[Saved entries]

(* ===== verification/SyncNode.v ===== *)
(** * Synchronisation of a node with its peers (net/Node.cpp)

    What a node knows of each peer's chain, which blocks it asked of whom, and
    the messages by which it fetches the blocks it does not have.  A handler
    is a step: where the code may yield inside one, for the client or the
    socket, the model does not.  Clocks of requests, the peer database, the
    message cache and the reports to the user are left out. *)

From Stdlib Require Import ZArith Lia Bool String.
From stdpp Require Import base gmap strings list fin_sets.
From S2P Require Import Prelude Asset Entries Names Addresses ChainInterface ChainState AssetEntry.
From S2P Require Import EvalState ContractOperations.
From S2P Require Import Blocks ForkDatabase PendingChainState ChainTables Delegates ChainDatabase Genesis Queries.
From S2P Require Import Pending SyncClient.

Local Open Scope Z_scope.

Definition ALP_NET_FUTURE_SYNC_BLOCKS_GRACE_PERIOD_SEC : Z := 60 * 60.
Definition ALP_NET_MAX_BLOCKS_PER_PEER_DURING_SYNCING : Z := 100.
Definition ALP_NET_MIN_BLOCK_IDS_TO_PREFETCH : Z := 10000.
Definition ALP_NET_DEFAULT_MAX_CONNECTIONS : nat := 200.
Definition MAXIMUM_NUMBER_OF_BLOCKS_TO_HANDLE_AT_ONE_TIME : nat := 200.
Definition MAXIMUM_NUMBER_OF_BLOCKS_TO_PREFETCH : nat := 2000.

(** The serialized size of a block *)
Class NetParams : Type := { block_size : FullBlock -> Z }.

(** A block, and the id its sender gives it *)
Record BlockMessage := mkBlockMessage { msg_block : FullBlock; msg_block_id : BlockIdType }.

* [ACTIVITY]:
Working down from the line that contains "message cache and", retype each line exactly through the last line of the data, and give nothing else.

* [ANSWER TO THIS EXERCISE]:
    message cache and the reports to the user are left out. *)

From Stdlib Require Import ZArith Lia Bool String.
From stdpp Require Import base gmap strings list fin_sets.
From S2P Require Import Prelude Asset Entries Names Addresses ChainInterface ChainState AssetEntry.
From S2P Require Import EvalState ContractOperations.
From S2P Require Import Blocks ForkDatabase PendingChainState ChainTables Delegates ChainDatabase Genesis Queries.
From S2P Require Import Pending SyncClient.

Local Open Scope Z_scope.

Definition ALP_NET_FUTURE_SYNC_BLOCKS_GRACE_PERIOD_SEC : Z := 60 * 60.
Definition ALP_NET_MAX_BLOCKS_PER_PEER_DURING_SYNCING : Z := 100.
Definition ALP_NET_MIN_BLOCK_IDS_TO_PREFETCH : Z := 10000.
Definition ALP_NET_DEFAULT_MAX_CONNECTIONS : nat := 200.
Definition MAXIMUM_NUMBER_OF_BLOCKS_TO_HANDLE_AT_ONE_TIME : nat := 200.
Definition MAXIMUM_NUMBER_OF_BLOCKS_TO_PREFETCH : nat := 2000.

(** The serialized size of a block *)
Class NetParams : Type := { block_size : FullBlock -> Z }.

(** A block, and the id its sender gives it *)
Record BlockMessage := mkBlockMessage { msg_block : FullBlock; msg_block_id : BlockIdType }.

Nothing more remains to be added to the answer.